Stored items

Fixpoint span {A} (p : A -> bool) (l : list A) : list A * list A :=
  match l with
  | [] => ([], [])
  | x :: tl =>
      if p x then let (a, b) := span p tl in (x :: a, b) else ([], l)
  end.

Definition trim (l : list ascii) : list ascii :=
  rev (dropWhile isSpace (rev (dropWhile isSpace l))).

Fixpoint stripPrefix (p l : list ascii) : option (list ascii) :=
  match p, l with
  | [], _ => Some l
  | a :: p', b :: l' => if Ascii.eqb a b then stripPrefix p' l' else None
  | _ :: _, [] => None
  end.

(* ================================================================== *)
(** ** The Alias entity ([src/types.ts], imported by extension.ts) *)

(** [frequency] and [description] are optional in the code: they are
    read as [frequency ?? 0] and [description = ''].  Frequencies are
    JavaScript numbers holding small counters; they are integers here. *)
Record Alias : Type := mkAlias {
  aliasName : string;
  command : string;
  frequency : option Z;
  description : option string
}.

(** Modelled from the spec: [isSameAlias] of the absent [src/utils.ts].
    Two aliases are the same alias iff [aliasName] and [command] are both
    equal (spec section 3, identity). *)
Definition isSameAlias (a b : Alias) : bool :=
  (aliasName a =? aliasName b) && (command a =? command b).

(** The identity of an alias, as a pair. *)
Definition identity (a : Alias) : string * string := (aliasName a, command a).

(** Modelled from the spec: [normalizeAliasesToArray] of the absent
    [src/utils.ts]: the stored sequence, empty when the key is absent
    (spec section 4.5, [getGroup]). *)
Definition normalizeAliasesToArray (v : option (list Alias)) : list Alias :=
  match v with
  | Some l => l
  | None => []
  end.

(** The statement text the code builds for an alias
    ([`alias ${aliasName}='${command}'`], copyAlias and the renames). *)
Definition aliasStatement (name cmd : string) : string :=
  "alias " ++ name ++ "='" ++ cmd ++ "'".

(* ================================================================== *)
(** ** Alias grammar and resolver *)

(** Body of a double-quoted value: every backslash escapes the next
    character; the first unescaped quote must end the text. *)
Fixpoint dquotedBody (l : list ascii) : option (list ascii) :=
  match l with
  | [] => None
  | c :: tl =>
      if Ascii.eqb c dquote then
        match tl with [] => Some [] | _ :: _ => None end
      else if Ascii.eqb c backslash then
        match tl with
        | [] => None
        | e :: tl' => option_map (cons e) (dquotedBody tl')
        end
      else option_map (cons c) (dquotedBody tl)
  end.

Definition squotedBody (l : list ascii) : option (list ascii) :=
  match rev l with
  | c :: rbody =>
      if Ascii.eqb c squote && negb (existsb (Ascii.eqb squote) rbody)
      then Some (rev rbody) else None
  | [] => None
  end.

Definition parseValue (v : list ascii) : option (list ascii) :=
  match v with
  | [] => None
  | c :: rest =>
      if Ascii.eqb c squote then squotedBody rest
      else if Ascii.eqb c dquote then dquotedBody rest
      else if existsb (fun x => isSpace x || Ascii.eqb x squote || Ascii.eqb x dquote) v
      then None else Some v
  end.

(** Modelled from the spec: [resolveAlias] of the absent [src/utils.ts],
    following the grammar of spec section 4.1: after trimming,
    [alias <name>=<value>] with a non-empty name free of whitespace and
    [=], and a value that is single-quoted, double-quoted or an unquoted
    token; the quotes are stripped.  A success carries frequency 0 and an
    empty description (spec section 4.3). *)
Definition resolveAlias (value : string) : option Alias :=
  match stripPrefix (list_ascii_of_string "alias") (trim (list_ascii_of_string value)) with
  | None => None
  | Some rest =>
      match rest with
      | [] => None
      | sp :: _ =>
          if isSpace sp then
            let (name, rest') :=
              span (fun c => negb (isSpace c || Ascii.eqb c equals)) (dropWhile isSpace rest) in
            match name, rest' with
            | _ :: _, eq :: v =>
                if Ascii.eqb eq equals then
                  match parseValue v with
                  | Some cmd =>
                      Some (mkAlias (string_of_list_ascii name)
                                    (string_of_list_ascii cmd) (Some 0%Z) (Some ""))
                  | None => None
                  end
                else None
            | _, _ => None
            end
          else None
      end
  end.

(* ================================================================== *)
(** ** The store file and its writer ([src/aliases.ts], absent) *)

(** The store file, as the spec's data model has it: an ordered
    sequence of text lines. *)
Definition File := list string.

(** Modelled from the spec: [getAliases], the line scanner of spec
    section 4.1: the aliases of the lines that match the grammar, in
    file order; other lines are skipped. *)
Fixpoint getAliases (f : File) : list Alias :=
  match f with
  | [] => []
  | line :: rest =>
      match resolveAlias line with
      | Some a => a :: getAliases rest
      | None => getAliases rest
      end
  end.

(** Modelled from the spec: [appendAliasToStoreFile] ([append] of spec
    section 4.2) appends one line.  The extension passes the text typed
    by the user, which lacks the [alias] keyword it resolves and sends to
    the terminal, so the line written is [alias <text>]. *)
Definition appendAliasToStoreFile (f : File) (content : string) : File :=
  f ++ [("alias " ++ content)%string].

(** Modelled from the spec: [deleteAliases] ([deleteMatching] of spec
    section 4.2).  With an alias, every line whose parsed alias has its
    identity is removed; without one, every alias line is removed. *)
Definition deleteAliases (f : File) (specific : option Alias) : File :=
  filter (fun line =>
            match resolveAlias line, specific with
            | None, _ => true
            | Some _, None => false
            | Some a, Some s => negb (isSameAlias s a)
            end) f.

§ **Activity**: All that belongs in the answer is the lines from the start of the entries above through the line containing "read as [frequency", each given exactly.

§ **Your response**:
Fixpoint span {A} (p : A -> bool) (l : list A) : list A * list A :=
  match l with
  | [] => ([], [])
  | x :: tl =>
      if p x then let (a, b) := span p tl in (x :: a, b) else ([], l)
  end.

Definition trim (l : list ascii) : list ascii :=
  rev (dropWhile isSpace (rev (dropWhile isSpace l))).

Fixpoint stripPrefix (p l : list ascii) : option (list ascii) :=
  match p, l with
  | [], _ => Some l
  | a :: p', b :: l' => if Ascii.eqb a b then stripPrefix p' l' else None
  | _ :: _, [] => None
  end.

(* ================================================================== *)
(** ** The Alias entity ([src/types.ts], imported by extension.ts) *)

(** [frequency] and [description] are optional in the code: they are
    read as [frequency ?? 0] and [description = ''].  Frequencies are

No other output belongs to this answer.